Но теперь я не могла убежать. Если я убегу, то у нынешней Фрици не останется ни одного защитника – ни одного человека, который выступил бы против моей бабушки.
Я медленно вышла из-под навеса деревьев на солнечный свет и двинулась через лужайку к началу узкой лесной тропинки, по которой мы шли с Уэйном сегодня утром. Когда я приблизилась к пруду, то увидела на воде лодку, в которой терпеливо сидел одинокий рыбак, закинувший за борт свою удочку. Рыбаком был Крис Мартин.
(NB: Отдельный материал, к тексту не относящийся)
Lemma open_stat_fetch_witness :
  (IsOK ok_status = false ->
   exists s w' new ctx,
     nullref_of (ExOpenFuncWrapper 14%positive (onlooker 9)) = Some s /\
     HandleResponse 1 (addr 10%positive) (addr 1%positive) (addr 3%positive)
       (open_world (ExOpenFuncWrapper 14%positive (onlooker 9))
          (mkFile ok_status (Some (Data [4096%Z]))) ok_status) = Ok tt w' /\
     trace w' =
       trace (open_world (ExOpenFuncWrapper 14%positive (onlooker 9))
                (mkFile ok_status (Some (Data [4096%Z]))) ok_status) ++ new /\
     stats new = [] /\
     calls new = [EvCall (onlooker 9) (addr 1%positive, Some ok_status)
                    (Some (static_addr s,
                           Some (static_value
                                   (statics
                                      (open_world
                                         (ExOpenFuncWrapper 14%positive
                                            (onlooker 9))
                                         (mkFile ok_status
                                            (Some (Data [4096%Z])))
                                         ok_status)) s))) ctx]) /\
  (IsOK ok_status = true ->
   forall file,
     heap (open_world (ExOpenFuncWrapper 14%positive (onlooker 9))
             (mkFile ok_status (Some (Data [4096%Z]))) ok_status)
       !! 14%positive = Some (CFile file) ->
   exists x w' new ctx,
     heap (open_world (ExOpenFuncWrapper 14%positive (onlooker 9))
             (mkFile ok_status (Some (Data [4096%Z]))) ok_status) !! x = None /\
     HandleResponse 1 (addr 10%positive) (addr 1%positive) (addr 3%positive)
       (open_world (ExOpenFuncWrapper 14%positive (onlooker 9))
          (mkFile ok_status (Some (Data [4096%Z]))) ok_status) = Ok tt w' /\
     trace w' =
       trace (open_world (ExOpenFuncWrapper 14%positive (onlooker 9))
                (mkFile ok_status (Some (Data [4096%Z]))) ok_status) ++ new /\
     stats new = [EvStat 14%positive false] /\
     calls new = [EvCall (onlooker 9) (addr 1%positive, Some ok_status)
                    (Some (stat_result x file)) ctx] /\
     (forall d, stat_info file = Some d ->
        stat_result x file = (addr x, Some (mkObject StatInfo_name d)) /\
        (exists rest, frees new = x :: rest /\ x ∉ rest) /\
        heap w' !! x = None)).
Proof.
  apply (open_stat_fetch 0
           (open_world (ExOpenFuncWrapper 14%positive (onlooker 9))
              (mkFile ok_status (Some (Data [4096%Z]))) ok_status)
           10%positive 11%positive 0 ∅ (ExOpenFuncWrapper 14%positive (onlooker 9))
           14%positive (onlooker 9) 1%positive ok_status (addr 3%positive)
           [2%positive; 3%positive]).
  - left; reflexivity.
  - vm_compute; reflexivity.
  - vm_compute; reflexivity.
  - vm_compute; reflexivity.
  - apply response_holding with (T := "int"%string) (obj := int_42);
      vm_compute; reflexivity.
Defined.

Lemma open_status_ignores_stat_status_witness :
  exists x w' new ctx,
    heap (open_world (ForwardingExOpenFuncWrapper 14%positive (onlooker 9))
            (mkFile failed_status None) ok_status) !! x = None /\
    HandleResponse 1 (addr 10%positive) (addr 1%positive) (addr 3%positive)
      (open_world (ForwardingExOpenFuncWrapper 14%positive (onlooker 9))
         (mkFile failed_status None) ok_status) = Ok tt w' /\
    trace w' =
      trace (open_world (ForwardingExOpenFuncWrapper 14%positive (onlooker 9))
               (mkFile failed_status None) ok_status) ++ new /\
    calls new = [EvCall (onlooker 9) (addr 1%positive, Some ok_status)
                   (Some (match stat_info (mkFile failed_status None) with
                          | Some d => (addr x, Some (mkObject StatInfo_name d))
                          | None => (nullptr, None)
                          end)) ctx].
Proof.
  apply (open_status_ignores_stat_status 0
           (open_world (ForwardingExOpenFuncWrapper 14%positive (onlooker 9))
              (mkFile failed_status None) ok_status)
           10%positive 11%positive 0 ∅
           (ForwardingExOpenFuncWrapper 14%positive (onlooker 9)) 14%positive
           (onlooker 9)
           1%positive ok_status (addr 3%positive) [2%positive; 3%positive]
           (mkFile failed_status None)).
  - right; reflexivity.
  - vm_compute; reflexivity.
  - vm_compute; reflexivity.
  - vm_compute; reflexivity.
  - vm_compute; reflexivity.
  - reflexivity.
  - apply response_holding with (T := "int"%string) (obj := int_42);
      vm_compute; reflexivity.
Defined.

Lemma forwarded_argument_roundtrip_witness :
  exists w1,
    FwdArg (addr 10%positive) "int" int_42 1
      (adapter_world Base ok_status) = Ok tt w1 /\
    ArgsContainer_GetArg 11%positive "int" 1 w1 = Ok int_42 w1 /\
    (forall ctx : loc,
       heap w1 !! ctx = Some (COperationContext 11%positive) ->
       OperationContext_GetArg (addr ctx) "int" 1 w1 = Ok int_42 w1) /\
    (forall (next : loc) (hd' : ForwardingHandler),
       heap w1 !! next = Some (CForwardingHandler hd') ->
       container hd' = 11%positive ->
       exists w2,
         (let* ctx := GetOperationContext (addr next) in
          OperationContext_GetArg ctx "int" 1) w1 = Ok int_42 w2) /\
    (forall (T' : string) (bucket' : Z),
       (T', bucket') <> ("int"%string, 1%Z) ->
       (∅ : gmap (string * Z) Object) !! (T', bucket') = None ->
       ArgsContainer_GetArg 11%positive T' bucket' w1 = Fault MissingKey /\
       forall ctx : loc,
         heap w1 !! ctx = Some (COperationContext 11%positive) ->
         OperationContext_GetArg (addr ctx) T' bucket' w1 = Fault MissingKey).
Proof.
  apply (forwarded_argument_roundtrip (adapter_world Base ok_status)
           10%positive (mkHandler 11%positive Base) 1 ∅ "int" int_42 1);
    vm_compute; reflexivity.
Defined.

Lemma wrapping_handler_forwards_witness :
  exists h',
    HandleResponseWithHosts 2 (addr 10%positive) (addr 1%positive)
      (addr 3%positive) (addr 16%positive) (wrapping_world ok_status) =
      Ok tt (World h' (statics (wrapping_world ok_status))
               (trace (wrapping_world ok_status)
                ++ EvHandle 15%positive 1%N (addr 1%positive) (addr 3%positive)
                     (Some (addr 16%positive))
                   :: map EvFree (container_frees 11%positive 0 ++ [10%positive]))) /\
    HandleResponse 2 (addr 10%positive) (addr 1%positive) (addr 3%positive)
      (wrapping_world ok_status) =
      Ok tt (World h' (statics (wrapping_world ok_status))
               (trace (wrapping_world ok_status)
                ++ EvHandle 15%positive 1%N (addr 1%positive) (addr 3%positive)
                     None
                   :: map EvFree (container_frees 11%positive 0 ++ [10%positive]))) /\
    h' !! 10%positive = None /\
    h' !! 15%positive = Some (CResponseHandler 1) /\
    (forall l : loc, l <> 10%positive -> l <> 11%positive ->
       h' !! l = heap (wrapping_world ok_status) !! l).
Proof.
  apply (wrapping_handler_forwards 0 (wrapping_world ok_status) 10%positive
           11%positive 0 ∅ 15%positive 1%N (addr 1%positive) (addr 3%positive)
           (addr 16%positive));
    vm_compute; reflexivity.
Defined.

Lemma base_handler_is_terminal_witness :
  HandleResponseWithHosts 2 (addr 10%positive) (addr 1%positive)
    (addr 3%positive) (addr 16%positive)
    (World (<[16%positive := CHostList ["host"]]>
              (heap (adapter_world Base failed_status))) ∅ []) =
    Ok tt (World ∅ ∅
             (map EvFree [16%positive; 1%positive; 2%positive; 3%positive;
                          11%positive; 10%positive])).
Proof.
  pose proof (base_handler_is_terminal 0
                (World (<[16%positive := CHostList ["host"]]>
                          (heap (adapter_world Base failed_status))) ∅ [])
                10%positive 11%positive 0 ∅ 1%positive failed_status
                (addr 3%positive) [2%positive; 3%positive] 16%positive
                ["host"]) as Hbase.
  destruct Hbase as (_ & Hrun & _).
  - vm_compute; reflexivity.
  - vm_compute; reflexivity.
  - vm_compute; reflexivity.
  - apply response_holding with (T := "int"%string) (obj := int_42);
      vm_compute; reflexivity.
  - vm_compute; reflexivity.
  - rewrite Hrun. vm_compute. reflexivity.
Defined.

(** ** The scenarios, run *)

(** A future wrapper for an operation without response is delivered the
    failure outcome carrying code 7: the waiter sees an error carrying
    code 7. *)
Example future_void_failure_code_7 :
  match HandleResponse 1 (addr 10%positive) (addr 1%positive) (addr 3%positive)
          (future_world None failed_status) with
  | Ok _ w' =>
      match future_get w' 13%positive with
      | Throws e => option_map code (GetError e)
      | _ => None
      end
  | Fault _ => None
  end = Some 7%Z.
Proof. vm_compute. reflexivity. Qed.

(** Stage A forwards the integer 42 in bucket 1 (the default); stage B,
    whose handler shares the container, looks it up through its context. *)
Example forward_42_bucket_1 :
  match
    (FwdArg_default (addr 10%positive) "int" int_42 >>
     let* ctx := GetOperationContext (addr 20%positive) in
     OperationContext_GetArg ctx "int" 1)
      (World (<[20%positive := CForwardingHandler
                                  (mkHandler 11%positive
                                     (SimpleForwardingFunctionWrapper (onlooker 6)))]>
                (<[11%positive := CArgsContainer 2 ∅]>
                   (heap (adapter_world Base ok_status)))) ∅ [])
  with
  | Ok v _ => Some v
  | Fault _ => None
  end = Some int_42.
Proof. vm_compute. reflexivity. Qed.

(** A plain handler object is dispatched and delivered a success: its
    callback fires once and the adapter is gone. *)
Example object_sink_scenario :
  match
    (let* h := Create (Some "int") (ResponseHandler_ptr (addr 15%positive)) in
     HandleResponseWithHosts 2 h (addr 1%positive) (addr 3%positive)
       (addr 16%positive) >>
     ret h)
      (World (<[16%positive := CHostList ["host"]]>
                (<[15%positive := CResponseHandler 1]>
                   (outcome_cells ok_status))) ∅ [])
  with
  | Ok (addr l) w' => Some (handled (trace w'), heap w' !! l)
  | _ => None
  end =
  Some ([EvHandle 15%positive 1%N (addr 1%positive) (addr 3%positive)
           (Some (addr 16%positive))], None).
Proof. vm_compute. reflexivity. Qed.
Я решительно направилась через лес в сторону лодочной станции. Через некоторое время я пустилась бегом по коричневому, пружинящему под ногами ковру сосновых палок. Пройдя мимо группы мертвых деревьев, чьи корявые высохшие ветви плотно переплелись, я пошла дальше через живой лес. Там и сям в тенистых местах встречались густые заросли папоротника, а один раз, когда я на минутку остановилась, чтобы проверить, не сбилась ли с пути, крошечная древесная жаба, сидевшая на соседней ветке, поглядела прямо на меня. Какое-то мгновение мы, казалось, удивленно глядели друг другу в глаза, а потом она исчезла, а я продолжала свой путь. Я не получала удовольствия от бега, всего лишь пыталась как можно скорее от чего-то уйти.